» **Exercise instructions**: How many lines in the data that follows contain the word "intros"? Only that number is needed.
*** Recorded data ***
(** What no token begins with. *)
Lemma token_no_cookie prefix l :
  prefix ∈ token_prefixes → ztake (zlen prefix) l = prefix → ztake 17 l ≠ ascii_of "Cookie: mstshash=".
Proof.
  intros Hin Hp Hc. assert (zlen prefix <= 17 ∧ ztake (zlen prefix) (ascii_of "Cookie: mstshash=") ≠ prefix) as [Hl Hne].
  { unfold token_prefixes in Hin. rewrite !elem_of_cons, elem_of_nil in Hin.
    destruct Hin as [->|[->|[->|[]]]]; by vm_compute. }
  apply Hne. rewrite <- Hc, ztake_ztake by (pose proof (zlen_nonneg prefix); lia). done.
Qed.

Lemma run_token line tl nego s :
  (∀ z, malloc_ok z = true) → readable s → remaining s = line ++ [0x0D; 0x0A] ++ tl → line_ok (Some (true, line)) →
  nego_read_request_token_or_cookie nego s =
    Ret ((true, set_token (Some line) nego), blanked (adv (zlen line + 2) s)).
Proof.
  intros Hmalloc Hs Hr (Hcr & H0 & Hmax & Htok). pose proof Hs as [Hwf _].
  destruct (Htok eq_refl) as [Hl Hex]. apply Exists_exists in Hex as (prefix & Hin & Hpre).
  assert (zlen line + 2 <= rem s) as Hrem by (rewrite <- zlen_remaining, Hr, !zlen_app by done; zlia).
  assert (ztake (zlen prefix) (remaining s) = prefix) as Hpre'.
  { rewrite Hr, ztake_app_le; [done|]. pose proof (f_equal zlen Hpre) as Hz. rewrite zlen_ztake in Hz.
    pose proof (zlen_nonneg prefix). lia. }
  unfold nego_read_request_token_or_cookie. erewrite bind_Ret by by apply run_GetRemainingLength.
  erewrite bind_Ret by by apply run_GetPosition. replace (rem s <? 15) with false by lia.
  erewrite (bind_Ret _ _ _ false); cycle 1.
  { destruct (Z.ltb_spec (rem s) 17); [done|]. rewrite run_starts_with by done.
    rewrite bool_decide_eq_false_2; [done|]. exact (token_no_cookie prefix _ Hin Hpre'). }
  cbn [negb]. assert (∀ str : list Z, zlen str <= 13 → zlen str <= rem s) as H13 by lia.
  do 3 (erewrite bind_Ret; [|apply run_starts_with; [done|by apply H13]]).
  replace (negb _) with false.
  2:{ symmetry. apply negb_false_iff. rewrite !orb_true_iff, !bool_decide_eq_true.
      unfold token_prefixes in Hin. rewrite !elem_of_cons, elem_of_nil in Hin.
      destruct Hin as [->|[->|[->|[]]]]; auto. }
  apply (run_read_to_crlf true _ [] line tl); [done| |done|rewrite app_nil_l; lia].
  split; try done; [destruct Hwf; lia|change (zlen []) with 0; lia].
Qed.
*** End of Recorded data ***
» **Solution below**: 2